= EXERCISE BRIEF =
Among the entries below, one line contains "(0 <? textWidth)%Z." and another contains "[start + i *". Transcribe those two lines and every line between them, exactly.
EXCERPTED DATA START
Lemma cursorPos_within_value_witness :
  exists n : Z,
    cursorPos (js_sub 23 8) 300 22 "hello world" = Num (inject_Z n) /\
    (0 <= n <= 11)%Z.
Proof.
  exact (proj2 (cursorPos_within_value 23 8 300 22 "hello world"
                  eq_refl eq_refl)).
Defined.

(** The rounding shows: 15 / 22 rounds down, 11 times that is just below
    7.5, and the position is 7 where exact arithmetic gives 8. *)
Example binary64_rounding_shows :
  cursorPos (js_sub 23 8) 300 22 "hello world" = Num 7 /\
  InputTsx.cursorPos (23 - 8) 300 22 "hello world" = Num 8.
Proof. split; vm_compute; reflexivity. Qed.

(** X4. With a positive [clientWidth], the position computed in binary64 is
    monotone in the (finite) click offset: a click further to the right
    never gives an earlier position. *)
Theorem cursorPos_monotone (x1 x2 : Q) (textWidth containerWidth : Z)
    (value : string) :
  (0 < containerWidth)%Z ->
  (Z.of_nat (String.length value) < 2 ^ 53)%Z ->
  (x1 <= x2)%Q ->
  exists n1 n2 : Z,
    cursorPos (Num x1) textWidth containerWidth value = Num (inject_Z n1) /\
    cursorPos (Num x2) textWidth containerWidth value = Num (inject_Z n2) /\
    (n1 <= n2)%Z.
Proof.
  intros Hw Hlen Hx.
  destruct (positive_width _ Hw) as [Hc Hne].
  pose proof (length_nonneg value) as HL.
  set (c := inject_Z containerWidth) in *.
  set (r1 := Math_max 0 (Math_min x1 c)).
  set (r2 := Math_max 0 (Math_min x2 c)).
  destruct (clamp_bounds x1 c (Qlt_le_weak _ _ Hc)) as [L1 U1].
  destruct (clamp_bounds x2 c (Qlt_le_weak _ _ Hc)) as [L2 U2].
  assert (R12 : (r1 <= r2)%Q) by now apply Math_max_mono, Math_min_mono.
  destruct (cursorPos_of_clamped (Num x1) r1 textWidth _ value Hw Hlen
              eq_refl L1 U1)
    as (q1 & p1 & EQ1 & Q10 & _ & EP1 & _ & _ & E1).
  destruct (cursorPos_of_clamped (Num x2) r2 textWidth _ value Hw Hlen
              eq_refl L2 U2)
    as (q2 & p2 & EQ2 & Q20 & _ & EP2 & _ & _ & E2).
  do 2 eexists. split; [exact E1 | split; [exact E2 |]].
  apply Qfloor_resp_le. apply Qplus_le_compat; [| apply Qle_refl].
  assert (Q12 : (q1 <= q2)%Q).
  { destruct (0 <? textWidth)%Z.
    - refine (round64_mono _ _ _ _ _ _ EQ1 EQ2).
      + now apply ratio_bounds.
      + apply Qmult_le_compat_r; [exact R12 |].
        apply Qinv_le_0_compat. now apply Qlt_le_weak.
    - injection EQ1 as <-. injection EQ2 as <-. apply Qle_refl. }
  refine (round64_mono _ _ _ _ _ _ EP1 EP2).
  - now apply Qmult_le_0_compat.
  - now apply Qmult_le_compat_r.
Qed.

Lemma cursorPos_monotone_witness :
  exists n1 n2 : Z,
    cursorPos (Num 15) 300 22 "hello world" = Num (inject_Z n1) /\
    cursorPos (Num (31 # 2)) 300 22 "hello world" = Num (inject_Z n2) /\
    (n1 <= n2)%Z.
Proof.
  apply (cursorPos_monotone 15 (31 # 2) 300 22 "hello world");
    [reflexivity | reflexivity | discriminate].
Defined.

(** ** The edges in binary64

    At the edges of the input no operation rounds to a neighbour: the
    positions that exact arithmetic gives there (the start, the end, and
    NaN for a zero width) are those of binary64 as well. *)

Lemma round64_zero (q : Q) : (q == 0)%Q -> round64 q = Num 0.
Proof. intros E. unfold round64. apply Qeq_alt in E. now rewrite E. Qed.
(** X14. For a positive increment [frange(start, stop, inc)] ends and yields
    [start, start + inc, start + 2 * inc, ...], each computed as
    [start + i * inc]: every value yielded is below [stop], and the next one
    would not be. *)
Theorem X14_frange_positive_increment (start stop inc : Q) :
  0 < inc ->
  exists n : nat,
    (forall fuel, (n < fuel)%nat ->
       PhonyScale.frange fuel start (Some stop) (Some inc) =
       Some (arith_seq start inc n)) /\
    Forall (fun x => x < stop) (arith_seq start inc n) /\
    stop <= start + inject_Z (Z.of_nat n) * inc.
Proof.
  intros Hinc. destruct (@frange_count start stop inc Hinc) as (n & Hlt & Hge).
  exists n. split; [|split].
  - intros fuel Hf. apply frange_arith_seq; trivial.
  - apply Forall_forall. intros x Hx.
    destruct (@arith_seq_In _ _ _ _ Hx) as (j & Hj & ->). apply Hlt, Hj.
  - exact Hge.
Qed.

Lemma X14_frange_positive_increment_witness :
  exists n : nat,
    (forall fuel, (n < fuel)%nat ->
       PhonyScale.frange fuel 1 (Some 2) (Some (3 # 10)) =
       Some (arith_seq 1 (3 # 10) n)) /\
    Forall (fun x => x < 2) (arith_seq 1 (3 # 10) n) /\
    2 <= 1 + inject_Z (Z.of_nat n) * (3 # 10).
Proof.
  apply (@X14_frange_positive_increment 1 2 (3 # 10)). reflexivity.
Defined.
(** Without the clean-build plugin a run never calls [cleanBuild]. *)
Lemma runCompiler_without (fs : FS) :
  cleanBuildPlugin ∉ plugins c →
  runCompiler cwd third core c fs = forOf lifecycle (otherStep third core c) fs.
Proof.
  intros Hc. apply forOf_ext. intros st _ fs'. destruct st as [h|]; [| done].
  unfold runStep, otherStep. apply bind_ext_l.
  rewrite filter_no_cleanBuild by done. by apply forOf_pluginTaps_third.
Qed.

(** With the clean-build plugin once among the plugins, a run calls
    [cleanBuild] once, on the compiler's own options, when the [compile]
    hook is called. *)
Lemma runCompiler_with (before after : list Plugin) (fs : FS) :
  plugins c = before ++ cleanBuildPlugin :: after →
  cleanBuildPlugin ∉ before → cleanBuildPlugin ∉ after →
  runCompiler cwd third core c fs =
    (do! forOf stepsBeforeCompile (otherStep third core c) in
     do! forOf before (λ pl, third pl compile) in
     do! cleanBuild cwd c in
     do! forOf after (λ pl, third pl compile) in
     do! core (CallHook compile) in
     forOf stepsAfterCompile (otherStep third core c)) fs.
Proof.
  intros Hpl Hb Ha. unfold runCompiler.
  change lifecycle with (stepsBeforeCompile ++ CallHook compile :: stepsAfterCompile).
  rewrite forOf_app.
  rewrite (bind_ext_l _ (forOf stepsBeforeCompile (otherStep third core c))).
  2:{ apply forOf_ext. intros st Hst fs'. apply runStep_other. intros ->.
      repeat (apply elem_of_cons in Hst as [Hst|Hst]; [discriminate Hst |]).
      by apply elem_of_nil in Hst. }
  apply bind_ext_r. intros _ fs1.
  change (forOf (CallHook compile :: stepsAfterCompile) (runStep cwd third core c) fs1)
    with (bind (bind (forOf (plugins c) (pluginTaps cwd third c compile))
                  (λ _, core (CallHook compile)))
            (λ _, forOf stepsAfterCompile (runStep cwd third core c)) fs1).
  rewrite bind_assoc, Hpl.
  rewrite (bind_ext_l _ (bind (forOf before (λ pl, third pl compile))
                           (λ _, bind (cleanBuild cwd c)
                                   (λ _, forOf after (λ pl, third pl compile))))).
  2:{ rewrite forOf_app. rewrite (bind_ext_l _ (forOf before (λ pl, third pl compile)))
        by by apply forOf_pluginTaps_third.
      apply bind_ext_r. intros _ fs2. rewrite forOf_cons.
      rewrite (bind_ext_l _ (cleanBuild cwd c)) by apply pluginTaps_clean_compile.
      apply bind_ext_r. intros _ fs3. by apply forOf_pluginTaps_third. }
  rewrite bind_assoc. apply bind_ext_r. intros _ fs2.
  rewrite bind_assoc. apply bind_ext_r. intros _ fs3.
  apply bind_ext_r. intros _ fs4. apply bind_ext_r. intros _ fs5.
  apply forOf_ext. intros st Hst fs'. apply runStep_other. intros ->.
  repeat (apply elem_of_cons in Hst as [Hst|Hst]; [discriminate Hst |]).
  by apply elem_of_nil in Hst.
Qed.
EXCERPTED DATA END
= SOLUTION TO THIS PROBLEM =
  { destruct (0 <? textWidth)%Z.
    - refine (round64_mono _ _ _ _ _ _ EQ1 EQ2).
      + now apply ratio_bounds.
      + apply Qmult_le_compat_r; [exact R12 |].
        apply Qinv_le_0_compat. now apply Qlt_le_weak.
    - injection EQ1 as <-. injection EQ2 as <-. apply Qle_refl. }
  refine (round64_mono _ _ _ _ _ _ EP1 EP2).
  - now apply Qmult_le_0_compat.
  - now apply Qmult_le_compat_r.
Qed.

Lemma cursorPos_monotone_witness :
  exists n1 n2 : Z,
    cursorPos (Num 15) 300 22 "hello world" = Num (inject_Z n1) /\
    cursorPos (Num (31 # 2)) 300 22 "hello world" = Num (inject_Z n2) /\
    (n1 <= n2)%Z.
Proof.
  apply (cursorPos_monotone 15 (31 # 2) 300 22 "hello world");
    [reflexivity | reflexivity | discriminate].
Defined.

(** ** The edges in binary64

    At the edges of the input no operation rounds to a neighbour: the
    positions that exact arithmetic gives there (the start, the end, and
    NaN for a zero width) are those of binary64 as well. *)

Lemma round64_zero (q : Q) : (q == 0)%Q -> round64 q = Num 0.
Proof. intros E. unfold round64. apply Qeq_alt in E. now rewrite E. Qed.
(** X14. For a positive increment [frange(start, stop, inc)] ends and yields
    [start, start + inc, start + 2 * inc, ...], each computed as
    [start + i * inc]: every value yielded is below [stop], and the next one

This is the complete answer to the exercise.